Of course, that's hardly a demotion or a sign that Premier Shawn Graham is going to reverse the decision that precipitated the fight with the doctors -- the government's recent recession-influenced decision not to honour the agreement on raises it came to with the doctors' union last year -- and it appears so far that Mr Murphy's departure is unlikely to change the situation. But the appointment of a new health minister is at the very least a sign that Mr Graham and perhaps even Mr Murphy as well recognized that Mr Murphy's relationship with the medical community was irrecoverably damaged.
"Michael Murphy's departure from the Department of Health is welcome," commented the Telegraph-Journal. "A lawyer by profession and debater by temperament, he was never suited for a portfolio that must be above partisan politics. It's not surprising that his most prominent reforms have drawn threats of legal challenge." As for Mr Schryer, the newspaper remarked, "She'll have her hands full trying to re-open negotiations with physicians, address the doctor shortage, and bring order to a health system so overloaded that patients are being housed in shower stalls."
Ms Schryer was a financial planner and a director on the board of the Atlantic Health Sciences Corporation before entering politics.
But while Mr Murphy's exit from the health portfolio might be seen as a positive development in what must inevitably be some variety of reconciliation between doctors and the government, there's no guarantee that as justice minister he will be, as the Daily Gleaner put it, be "in less of a position to trample all over people the way he did with the doctors' wage freeze fiasco." The reason for that is because there is a strong possibility that he could end up directly involved with the doctors once again, since the New Brunswick Medical Society has now threatened to take the government to court over its decision to break the deal it had promised to the society last year.
Perhaps it will not come to that, however. Mr Graham appears to have gradually come to realize the folly of angering nearly the entire medical profession in one fell swoop and he has made some initial overtures to the medical society, saying he would like to reopen negotiations. So far, the NBMS has refused to return to the table.
But Bill 93, the legislation essentially authorizing the government to ignore the commitment it made last year, has indeed been passed by parliament but it has not been proclaimed yet, leaving open some potential room for Mr Graham and Ms Schryer to maneuver.
Nova Scotia also gets new health minister
New NDP premier Darrell Dexter named Maureen MacDonald the province's health minister. [] Ms MacDonald was a social work professor at Dalhousie before entering politics. She also worked as a community health educator, a legal aid worker, and a journalist.
Just before Ms MacDonald's name was announced, the Chronicle Herald's Ralph Surette penned a column with his advice for the new minister. He advised her, "you don’t have to overhaul the general policy direction... Indeed, the only policy challenge you have is to reverse your party’s crazy promise to keep all rural ERs open all the time. In order to keep that vow, you’d have to strip the primary care system of doctors, pay doctors more than they make in their offices to staff ERs overnight, when in fact there’s very little business and the ambulances take real emergencies elsewhere. This is not just bad policy, it’s nuts. You’d be paying doctors a fortune for basically doing nothing."

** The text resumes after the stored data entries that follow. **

(** * statscraper: the base scraper (statscraper/base_scraper.py)

    A shallow embedding of the navigation, caching and dimension
    resolution engine of [base_scraper.py], and the properties its
    specification states about it.

    Python objects live in a store ([World]) indexed by object identity;
    class attributes that hold one mutable object for the whole class
    ([Dataset._data], [Result.dimensionvalues], the default argument of
    [Result.__init__]) are single fields of the store.  Methods are
    computations in a state-and-exception monad: a raised exception
    keeps the store as it was at the raise, as in Python. *)

From Stdlib Require Import ZArith String Ascii List Permutation Sorted.
From Stdlib Require Import OrderedTypeEx DecimalString.
From stdpp Require Import gmap strings list fin_maps.

Local Open Scope string_scope.

(** ** Queries: the values [json.dumps] serialises

    A Python dict keeps its insertion order, so a dict is an association
    list; its keys are pairwise distinct ([json_wf]). *)

#[warnings="-register-all"]
Inductive json : Type :=
  | JNull
  | JBool (b : bool)
  | JInt (z : Z)
  | JStr (s : string)
  | JList (l : list json)
  | JDict (d : list (string * json)).

Section json_induction.
Variable P : json -> Prop.
Hypothesis Hnull : P JNull.
Hypothesis Hbool : forall b, P (JBool b).
Hypothesis Hint : forall z, P (JInt z).
Hypothesis Hstr : forall s, P (JStr s).
Hypothesis Hlist : forall l, Forall P l -> P (JList l).
Hypothesis Hdict : forall d, Forall (fun kv => P (snd kv)) d -> P (JDict d).

Fixpoint json_rect' (j : json) : P j :=
  match j with
  | JNull => Hnull
  | JBool b => Hbool b
  | JInt z => Hint z
  | JStr s => Hstr s
  | JList l =>
      Hlist l ((fix go (l : list json) : Forall P l :=
                  match l with
                  | [] => @List.Forall_nil _ P
                  | x :: l' => @List.Forall_cons _ P x l' (json_rect' x) (go l')
                  end) l)
  | JDict d =>
      Hdict d ((fix go (d : list (string * json))
                  : Forall (fun kv => P (snd kv)) d :=
                  match d with
                  | [] => @List.Forall_nil _ _
                  | kv :: d' =>
                      @List.Forall_cons _ (fun kv => P (snd kv)) kv d'
                        (json_rect' (snd kv)) (go d')
                  end) d)
  end.
End json_induction.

Former health minister Karen Casey, meanwhile, took over as interim PC leader as defeated premier Rodney MacDonald stepped down.
Ontario opts not to replace health minister
In a move that surprised some in Ontario, Premier Dalton McGuinty shuffled his cabinet slightly but chose not to appoint a new health minister to replace the embattled David Caplan, who has been under fire from opposition members for several weeks in relation to the untendered contracts handed out by the eHealth Ontario agency.
BC health minister still getting acclimated
BC Health Minister Kevin Falcon, who has only been on the job for about two weeks since being switched over from the ministry of transportation, offered a rather confused analysis of public-private balance before calling a Vancouver Sun reporter back to explain himself. Our guess: don't read too much into this exchange. We figure Mr Falcon was just trying to keep up with an experienced reporter and let his mouth get ahead of his brain. It's doubtful he was forming new policy on the fly.
In a new article, Canadian Healthcare Technology wondered if new Mr Falcon will opt for the same kind of de-regionalization, or at least a limited variant thereof, that Alberta and New Brunswick have experimented with in recent years.